#### SUPPLIED ENTRIES
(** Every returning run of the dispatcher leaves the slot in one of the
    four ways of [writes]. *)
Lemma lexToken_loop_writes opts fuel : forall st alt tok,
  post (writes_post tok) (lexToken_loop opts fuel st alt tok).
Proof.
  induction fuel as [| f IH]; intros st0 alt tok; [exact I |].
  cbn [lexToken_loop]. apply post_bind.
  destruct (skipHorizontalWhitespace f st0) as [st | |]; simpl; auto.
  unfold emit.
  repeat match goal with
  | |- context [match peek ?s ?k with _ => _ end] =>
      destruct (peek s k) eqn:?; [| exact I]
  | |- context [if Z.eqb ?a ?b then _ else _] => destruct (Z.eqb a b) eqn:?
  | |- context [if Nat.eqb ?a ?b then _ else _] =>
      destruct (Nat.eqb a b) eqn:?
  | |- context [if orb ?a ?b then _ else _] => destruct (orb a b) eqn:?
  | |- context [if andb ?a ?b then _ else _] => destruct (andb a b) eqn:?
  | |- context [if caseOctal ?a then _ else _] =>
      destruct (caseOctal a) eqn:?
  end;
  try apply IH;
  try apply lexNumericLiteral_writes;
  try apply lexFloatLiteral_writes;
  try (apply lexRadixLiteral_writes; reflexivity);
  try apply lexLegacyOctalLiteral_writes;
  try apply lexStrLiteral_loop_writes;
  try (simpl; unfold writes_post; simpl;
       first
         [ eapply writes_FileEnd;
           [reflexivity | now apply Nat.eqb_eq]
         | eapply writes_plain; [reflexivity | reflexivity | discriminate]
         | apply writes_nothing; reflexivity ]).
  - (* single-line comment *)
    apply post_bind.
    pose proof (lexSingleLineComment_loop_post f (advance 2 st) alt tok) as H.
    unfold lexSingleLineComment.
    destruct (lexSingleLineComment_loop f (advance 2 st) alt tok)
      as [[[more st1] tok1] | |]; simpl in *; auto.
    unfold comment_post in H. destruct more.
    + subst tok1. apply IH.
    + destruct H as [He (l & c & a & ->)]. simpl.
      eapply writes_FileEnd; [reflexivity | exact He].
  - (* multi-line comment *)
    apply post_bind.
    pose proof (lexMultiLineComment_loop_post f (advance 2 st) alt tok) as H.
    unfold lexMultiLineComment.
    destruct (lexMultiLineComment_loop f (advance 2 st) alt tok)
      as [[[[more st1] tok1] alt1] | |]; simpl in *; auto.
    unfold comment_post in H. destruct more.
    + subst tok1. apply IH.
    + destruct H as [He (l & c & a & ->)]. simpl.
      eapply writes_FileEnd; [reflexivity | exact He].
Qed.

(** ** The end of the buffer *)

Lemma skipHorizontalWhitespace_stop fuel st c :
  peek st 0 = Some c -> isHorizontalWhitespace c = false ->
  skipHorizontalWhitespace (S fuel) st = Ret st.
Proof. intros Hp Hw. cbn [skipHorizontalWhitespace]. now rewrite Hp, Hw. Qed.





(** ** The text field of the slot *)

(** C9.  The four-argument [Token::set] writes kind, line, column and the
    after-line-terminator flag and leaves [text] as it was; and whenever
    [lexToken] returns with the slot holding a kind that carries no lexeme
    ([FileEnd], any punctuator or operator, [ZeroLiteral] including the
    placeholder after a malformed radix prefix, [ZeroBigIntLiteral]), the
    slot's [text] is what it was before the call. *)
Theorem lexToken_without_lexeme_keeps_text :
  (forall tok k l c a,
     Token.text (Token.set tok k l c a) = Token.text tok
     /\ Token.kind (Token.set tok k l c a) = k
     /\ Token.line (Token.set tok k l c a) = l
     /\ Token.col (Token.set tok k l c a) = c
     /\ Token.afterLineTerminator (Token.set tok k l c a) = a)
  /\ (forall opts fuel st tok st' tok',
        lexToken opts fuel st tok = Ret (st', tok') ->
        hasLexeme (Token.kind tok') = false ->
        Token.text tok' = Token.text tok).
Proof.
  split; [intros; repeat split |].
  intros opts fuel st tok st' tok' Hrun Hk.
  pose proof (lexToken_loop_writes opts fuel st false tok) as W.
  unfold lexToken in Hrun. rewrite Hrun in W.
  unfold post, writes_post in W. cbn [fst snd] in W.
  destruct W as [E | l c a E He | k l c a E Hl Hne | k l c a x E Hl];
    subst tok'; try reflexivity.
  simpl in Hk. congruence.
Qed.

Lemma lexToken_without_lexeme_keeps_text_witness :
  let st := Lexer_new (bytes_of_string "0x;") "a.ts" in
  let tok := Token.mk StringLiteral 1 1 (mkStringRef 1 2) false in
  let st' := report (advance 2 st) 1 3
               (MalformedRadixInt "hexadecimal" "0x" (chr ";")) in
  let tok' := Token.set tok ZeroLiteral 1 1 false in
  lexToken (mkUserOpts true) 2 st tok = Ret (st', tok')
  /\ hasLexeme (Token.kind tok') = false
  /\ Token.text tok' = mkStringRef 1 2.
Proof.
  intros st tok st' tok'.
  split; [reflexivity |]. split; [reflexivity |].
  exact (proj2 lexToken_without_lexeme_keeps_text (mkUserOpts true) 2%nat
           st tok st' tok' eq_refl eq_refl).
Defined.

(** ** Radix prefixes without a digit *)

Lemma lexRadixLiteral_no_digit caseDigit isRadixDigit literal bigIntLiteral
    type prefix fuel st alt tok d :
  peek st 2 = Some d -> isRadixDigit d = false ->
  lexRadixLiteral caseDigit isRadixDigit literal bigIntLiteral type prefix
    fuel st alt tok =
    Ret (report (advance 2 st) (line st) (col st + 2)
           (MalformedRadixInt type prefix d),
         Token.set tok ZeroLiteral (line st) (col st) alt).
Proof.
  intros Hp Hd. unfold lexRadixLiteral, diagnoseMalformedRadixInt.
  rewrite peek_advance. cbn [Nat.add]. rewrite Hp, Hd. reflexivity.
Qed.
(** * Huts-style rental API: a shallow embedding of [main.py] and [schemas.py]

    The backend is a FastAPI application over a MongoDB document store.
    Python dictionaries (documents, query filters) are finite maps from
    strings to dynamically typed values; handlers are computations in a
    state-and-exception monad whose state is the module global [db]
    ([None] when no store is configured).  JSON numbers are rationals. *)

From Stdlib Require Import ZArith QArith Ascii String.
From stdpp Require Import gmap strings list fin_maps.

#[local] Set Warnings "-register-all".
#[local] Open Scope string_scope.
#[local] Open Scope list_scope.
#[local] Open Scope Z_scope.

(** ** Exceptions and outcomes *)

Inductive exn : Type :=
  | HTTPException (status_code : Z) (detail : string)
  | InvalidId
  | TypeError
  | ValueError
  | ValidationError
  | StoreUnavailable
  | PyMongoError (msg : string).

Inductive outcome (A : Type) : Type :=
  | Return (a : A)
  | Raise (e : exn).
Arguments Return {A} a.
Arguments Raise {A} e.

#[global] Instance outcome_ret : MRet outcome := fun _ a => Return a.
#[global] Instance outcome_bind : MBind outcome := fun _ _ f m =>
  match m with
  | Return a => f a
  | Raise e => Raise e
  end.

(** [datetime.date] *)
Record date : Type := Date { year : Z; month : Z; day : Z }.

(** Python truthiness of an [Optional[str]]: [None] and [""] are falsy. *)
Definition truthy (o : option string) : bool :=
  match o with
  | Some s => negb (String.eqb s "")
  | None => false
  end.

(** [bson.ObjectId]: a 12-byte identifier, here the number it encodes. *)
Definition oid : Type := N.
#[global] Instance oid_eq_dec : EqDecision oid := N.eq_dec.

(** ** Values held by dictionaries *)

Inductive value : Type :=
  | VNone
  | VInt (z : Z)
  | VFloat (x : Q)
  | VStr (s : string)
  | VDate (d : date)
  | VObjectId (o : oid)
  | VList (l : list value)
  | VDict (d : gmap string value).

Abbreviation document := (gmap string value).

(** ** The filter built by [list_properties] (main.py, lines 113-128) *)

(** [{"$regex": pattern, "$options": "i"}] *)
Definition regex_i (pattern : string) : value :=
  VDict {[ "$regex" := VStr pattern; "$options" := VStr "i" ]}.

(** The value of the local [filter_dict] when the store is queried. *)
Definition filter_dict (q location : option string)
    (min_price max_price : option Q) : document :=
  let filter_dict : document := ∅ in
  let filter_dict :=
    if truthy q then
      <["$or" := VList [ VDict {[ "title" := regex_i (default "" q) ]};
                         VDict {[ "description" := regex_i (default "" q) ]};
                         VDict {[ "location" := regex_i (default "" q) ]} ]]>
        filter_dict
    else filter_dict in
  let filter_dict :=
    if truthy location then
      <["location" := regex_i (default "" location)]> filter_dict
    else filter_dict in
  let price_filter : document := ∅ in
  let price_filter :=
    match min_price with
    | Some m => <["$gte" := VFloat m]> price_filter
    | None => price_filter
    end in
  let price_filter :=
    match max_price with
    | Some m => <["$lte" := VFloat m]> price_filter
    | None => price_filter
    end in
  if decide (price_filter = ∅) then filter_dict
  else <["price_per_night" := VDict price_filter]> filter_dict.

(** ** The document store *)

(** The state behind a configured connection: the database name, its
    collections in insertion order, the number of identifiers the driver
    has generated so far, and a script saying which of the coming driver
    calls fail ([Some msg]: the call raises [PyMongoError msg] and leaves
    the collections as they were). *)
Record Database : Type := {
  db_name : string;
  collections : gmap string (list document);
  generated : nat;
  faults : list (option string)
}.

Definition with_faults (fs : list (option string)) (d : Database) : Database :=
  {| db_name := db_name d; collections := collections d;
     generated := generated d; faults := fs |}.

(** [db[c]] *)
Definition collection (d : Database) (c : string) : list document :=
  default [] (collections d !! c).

#### WORK REQUIRED
Using the listing above, state the count of lines that include "Open" and nothing else.

#### EXERCISE ANSWER
3